The fact that people are saying those things doesn’t violate your rights because, after all, they’ve got a mouth and they can say whatever they want to with it. But you learn how to take yourself out of the line of fire. You can actually feel sorry for those people if they’re simply speaking out of greed, aversion, or delusion. If what they have to say is actually true, if you’ve actually done something wrong, then by lifting your mind to a higher plane, you’re in a better position to admit your mistake and to learn from it.

So this ability to depersonalize things is what heightens the mind, raises the level of the mind, so you’re up on the tower looking down at people on the ground below, or up on a mountain looking down at the people in the valley, seeing your life in a broader perspective.

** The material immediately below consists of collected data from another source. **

(** * Job-application server: validation, repository and schema sync

    A shallow embedding of [Backend/server.js]: the request handlers of the
    Express application are pure functions over an explicit database and
    file-system state, JavaScript values are a small inductive type, and
    the builtins whose text is not part of the repository ([JSON.parse],
    [JSON.stringify], [parseFloat], PostgreSQL's input functions) are the
    fields of two interfaces. *)

From Stdlib Require Import ZArith String Ascii List Bool Lia Sorted.
From stdpp Require Import base option list gmap strings pretty.
Import ListNotations.

Local Open Scope string_scope.
Local Open Scope Z_scope.

(** ** JavaScript values *)

(** The values that reach the handlers: what the body parsers put in
    [req.body], what [JSON.parse] returns, and what the handlers hand to
    the database driver.  Strings are UTF-8 byte sequences.  A number is
    kept as the text [Number.prototype.toString] renders it with
    (["2020"], ["1.5"], ["NaN"]): the handlers only test numbers for
    truthiness and convert them to text.  [JObj] is an ordinary object,
    as [JSON.parse] and the JSON and urlencoded body parsers build them,
    listed with its own properties in insertion order; [JDict] is an
    object without prototype, which is what multer builds for the
    bracketed field names of a multipart form. *)
#[warnings="-register-all"]
Inductive JsVal : Type :=
| JUndefined
| JNull
| JBool (b : bool)
| JNum (repr : string)
| JStr (s : string)
| JArr (elems : list JsVal)
| JObj (props : list (string * JsVal))
| JDict (props : list (string * JsVal)).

As for deepening the mind, the Buddha usually uses “deepening” to refer to arahantship, the point where the mind is so deeply rooted that it’s like a stone column sixteen spans tall, eight spans buried in the rock of a mountain. As for the eight spans above ground, no matter how strong the winds come from any of the eight directions—these are the winds of gain/loss, status/loss of status, praise/criticism, pleasure/pain—the stone column doesn’t shiver or shake.

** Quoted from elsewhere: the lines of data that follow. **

(** X6.  With a negative batch size the loop runs zero times, so for any
    input that is not the empty list restoring the order fails with an
    [IndexError]; neither tokenizer nor encoder is called. *)
Theorem encode_negative_batch_size (sentences : sentences_arg) (batch_size : Z) :
  (batch_size < 0)%Z ->
  sentence_list sentences <> [] ->
  encode argsort self sentences batch_size convert_to_numpy convert_to_tensor
  = Raise IndexError.
Proof.
  intros Hneg Hne. apply encode_as_list. rewrite encode_pipeline. cbv zeta.
  set (l := sentence_list sentences) in *.
  destruct (length_sort_ok l) as (sorted & Hg & _).
  rewrite Hg. simpl bind. unfold sentence_batches, Py.range.
  destruct (Z.eqb_spec batch_size 0) as [?|_]; [lia|].
  destruct (Z.ltb_spec batch_size 0) as [_|?]; [|lia].
  simpl.
  destruct (argsort_ok
              (map Z.of_nat
                 (argsort (map (fun s => (- Z.of_nat (String.length s))%Z) l))))
    as [Hinv _].
  destruct (argsort_ok (map (fun s => (- Z.of_nat (String.length s))%Z) l))
    as [Hidx _].
  rewrite length_map in Hinv, Hidx.
  apply Permutation_length in Hidx. rewrite length_seq in Hidx.
  apply Permutation_length in Hinv. rewrite length_seq, Hidx in Hinv.
  destruct (argsort (map Z.of_nat _)) as [|i inv].
  - destruct l; [contradiction|discriminate].
  - reflexivity.
Qed.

Sometimes the Buddha would use the image of depth as in the depth of the ocean. The fully awakened mind is unfathomable like the sea. It’s so deep you can’t measure it, so big you can’t measure it. Even though this technically applies to arahantship, you can hold that perception in mind: that you have a property of awareness larger than everything it knows, that goes deeper than everything it knows. It can encompass everything. Hold that image in mind. And that awareness keeps on knowing regardless of whether the body feels strong, weak, sick, whatever. Ajaan Maha Boowa even advises, at the moment you’re about to die and there’s pain in the body, that you try to get in touch with that sense of awareness and ask yourself: “Which is going to disappear first, the pain or the awareness?” The pain is going to go first. As long as you can keep that perception in mind, it gives you the strength to deal with a lot of things that otherwise you couldn’t bear. You’re less likely to be overwhelmed.

And as you hold this image of a larger, deeper awareness in mind, it’s a lot easier to deal with distractions. Instead of thinking of your mind being here and then zipping over there, getting distracted, you realize the distraction is appearing within this field of your awareness. So it’s just a matter of allowing the distraction to dissolve, while the awareness remains there, grounded— unaffected, untouched.

These are some of the reasons you work on expanding your conscious sense of the body so that you’re sensitive to the whole body as you breathe in, sensitive to the whole body as you breathe out. You try to develop a sense of goodwill that’s immeasurable, regardless of what people do. And even though there are times when you have to say No to people, or you have to say things that are displeasing to them, that doesn’t mean that your goodwill has shrunk. Because after all, letting people get away with all kinds of nastiness is not being kind to them. You’re coming from a larger awareness that’s not going to be destroyed by anything, one that can take in the bigger picture and act for the larger good in the long term. That’s the perception you want to hold in mind. Even though you haven’t yet fully touched that awareness, or don’t have a really secure hold on it, the simple fact that you can have that concept and revert to it when you need it helps get you over and around a lot of difficulties.

So practice thinking about your awareness in these terms: broad, tall, deep, what the Buddha calls expanded awareness, the expanded mind, mahaggatam cittam, the heightened mind, adhicittam. These are some of the key concepts in the practice, the key concepts in the skills you need to get the mind past suffering.